Employment was also confirmed to be stable. According to the U.S. Department of Labor, new unemployment claims for the week of January 19-25 totaled 207,000, down 16,000 from the revised figure of 223,000 the previous week. This was 17,000 below expert expectations (224,000).


Josh Jamner, investment strategy analyst at ClearBridge Investments, forecasted, "Overall, the economy is building a solid foundation heading into 2025," adding, "Given the strong correlation between economic growth and corporate profits, this will support risk assets."


The Fed, which temporarily paused its monetary easing cycle the previous day, is monitoring U.S. economic growth, employment, and inflation conditions. Despite pressure from President Trump to cut interest rates, the Fed kept the benchmark interest rate unchanged at 4.25-4.5% per annum. After starting rate cuts in September last year, the Fed lowered rates three times by a total of 1 percentage point from a peak of 5.25-5.5%, and this was the first pause. Amid concerns about "Trumplation" (inflation caused by Trump's policies), the Fed reaffirmed its intention to proceed cautiously with monetary easing while assessing the impact of Trump's second-term policies and inflation conditions.

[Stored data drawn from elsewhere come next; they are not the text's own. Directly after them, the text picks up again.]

(** X14: [market_updates] never raises and never writes.  Its answer is
    the table itself, all three rows in the order of the table, when no
    crop is asked for, and otherwise the rows of the table whose crop
    lowers to the same string as the crop asked for, in the order of
    the table; every row of the answer is the row of the table with the
    state asked for, or the empty string, and the ISO form of its own
    reading of the clock added, the readings being taken one per row in
    the order of the answer. *)
Theorem market_updates_rows (lower : str -> str) (isoformat : datetime -> str)
    (crop state : option str) (w : World) :
  exists rows w',
    market_updates lower isoformat crop state w = (Ok rows, w') /\
    db w' = db w /\
    ticks w' = (ticks w + length rows)%nat /\
    (length rows <= 3)%nat /\
    (truthy_opt crop = false -> length rows = 3%nat) /\
    (forall i r, rows !! i = Some r ->
      r !! "state" = Some (JStr (if truthy_opt state
                                 then default [] state else [])) /\
      r !! "last_updated" = Some (JStr (isoformat (clock w (ticks w + i)))) /\
      exists b, b ∈ market_base /\
        r !! "crop" = b !! "crop" /\ r !! "min" = b !! "min" /\
        r !! "max" = b !! "max" /\ r !! "unit" = b !! "unit" /\
        (truthy_opt crop = true -> crop_is lower (default [] crop) b = true)) /\
    (truthy_opt crop = false ->
     rows = imap (fun i b =>
                    <["last_updated" := JStr (isoformat (clock w (ticks w + i)))]>
                      (<["state" := JStr (if truthy_opt state
                                          then default [] state else [])]> b))
                 market_base) /\
    (truthy_opt crop = true ->
     rows = imap (fun i b =>
                    <["last_updated" := JStr (isoformat (clock w (ticks w + i)))]>
                      (<["state" := JStr (if truthy_opt state
                                          then default [] state else [])]> b))
                 (filter (fun b => crop_is lower (default [] crop) b = true)
                         market_base)).
Proof.
  unfold market_updates.
  set (data := filter _ market_base).
  destruct (stamp_rows_imap isoformat state data w) as (w' & Hrun & Hdb & Hticks).
  eexists _, w'. split; [exact Hrun|]. split; [done|].
  rewrite length_imap.
  split; [done|].
  split; [apply (length_filter _ market_base)|].
  split; [intros Hcrop; unfold data; rewrite Hcrop; reflexivity|].
  split; [|split].
  - intros i r Hr. rewrite list_lookup_imap in Hr.
    destruct (data !! i) as [b|] eqn:Hb; [|done]. injection Hr as <-.
    split; [by rewrite lookup_insert_ne, lookup_insert_eq|].
    split; [by rewrite lookup_insert_eq|].
    exists b. apply list_elem_of_lookup_2 in Hb.
    apply list_elem_of_filter in Hb as [Hpass Hin].
    split; [done|]. repeat split; try by rewrite !lookup_insert_ne.
    intros Hcrop. rewrite Hcrop in Hpass. by simpl in Hpass.
  - intros Hcrop. unfold data. rewrite Hcrop. reflexivity.
  - intros Hcrop. unfold data. rewrite Hcrop. reflexivity.
Qed.
(** [s.startswith(p)] and the slice [s[n:]]. *)
Definition startswith (s p : str) : bool := bool_decide (p `prefix_of` s).

Definition slice_from (n : nat) (s : str) : str := drop n s.

(** ** The constants of the module *)

(** [DWARVES] (lines 5 to 8) and [PREFIX] (line 10).  The six letters
    outside ASCII are written by their code points; the source file holds
    each as one precomposed character, encoded in UTF-8. *)
Definition DWARVES : list str :=
  [ 222 :: lit "orinn";                  (* U+00DE: capital thorn *)
    lit "Balin";
    lit "B" ++ 237 :: lit "furr";        (* U+00ED: i acute *)
    lit "B" ++ 225 :: lit "furr";        (* U+00E1: a acute *)
    lit "B" ++ 246 :: lit "mburr";       (* U+00F6: o diaeresis *)
    lit "D" ++ 243 :: lit "ri";          (* U+00F3: o acute *)
    lit "Dvalinn";
    lit "F" ++ 237 :: lit "li";
    lit "Gl" ++ 243 :: lit "inn";
    lit "K" ++ 237 :: lit "li";
    lit "N" ++ 243 :: lit "ri";
    222 :: lit "rainn";
    211 :: lit "ri";                     (* U+00D3: capital o acute *)
    lit "Gandalfr" ]%N.

Definition PREFIX : str := lit "Hi! My name is ".

(** ** The verifier *)

(** [collections.Counter(l)], a dictionary from elements to counts: every
    element of [l] is counted by [self[elem] = self.get(elem, 0) + 1].
    Two counters built this way are equal, for [==], when they are equal as
    dictionaries. *)
Definition count_up (m : gmap str nat) (elem : str) : gmap str nat :=
  <[elem := S (default 0 (m !! elem))]> m.

Definition Counter (l : list str) : gmap str nat := foldl count_up ∅ l.

(** The list comprehension of line 15,
    [[ln.strip() for ln in output.splitlines() if ln.strip() != ""]]. *)
Definition announced (raw : list str) : list str :=
  strip <$> filter (fun ln => strip ln ≠ []) raw.

Definition lines_of (output : str) : list str := announced (splitlines output).

(** The [for] loop of lines 22 to 26: [None] is the [return False] of a
    line without the prefix, [Some names] the list built when the loop
    ends. *)
Fixpoint collect (lines names : list str) : option (list str) :=
  match lines with
  | [] => Some names
  | ln :: rest =>
      if negb (startswith ln PREFIX) then None
      else collect rest (names ++ [slice_from (length PREFIX) ln])
  end.

(** [verify] (lines 13 to 29). *)
Definition verify (output : str) : bool :=
  let lines := lines_of output in
  if negb (bool_decide (length lines = length DWARVES)) then false
  else match collect lines [] with
       | None => false
       | Some names => bool_decide (Counter names = Counter DWARVES)
       end.

(** ** The program *)

(** How [subprocess.run(cmd, capture_output=True, text=True,
    encoding="utf-8", timeout=10)] ends: with an exception of class
    [Exception], which is what [except Exception] catches, or with a
    completed process, its exit status and its decoded standard output. *)
Inductive fault : Type :=
  | LaunchFailure      (* OSError: the command cannot be started *)
  | TimeoutExpired     (* the command ran for more than 10 seconds *)
  | OtherException.    (* any other Exception, such as UnicodeDecodeError *)

Record CompletedProcess : Type := { returncode : Z; stdout : str }.

Inductive outcome : Type :=
  | Raised (e : fault)
  | Returned (proc : CompletedProcess).

(** What a run of the program does that the claims speak of: calls of
    [verify] and lines printed on standard output. *)
Inductive event : Type :=
  | Verified (output : str)
  | Printed (line : string).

Investors are awaiting the upcoming big tech earnings announcements next week. Alphabet, Google's parent company, and Amazon will release earnings on the 4th and 6th of next month, respectively, and Nvidia will disclose earnings on the 26th.


Bond yields are weak. The yield on the 10-year U.S. Treasury note, a global bond yield benchmark, fell 3 basis points (1 bp = 0.01 percentage points) from the previous day to 4.51%, while the yield on the 2-year U.S. Treasury note, sensitive to monetary policy, moved down 1 basis point to 4.21%.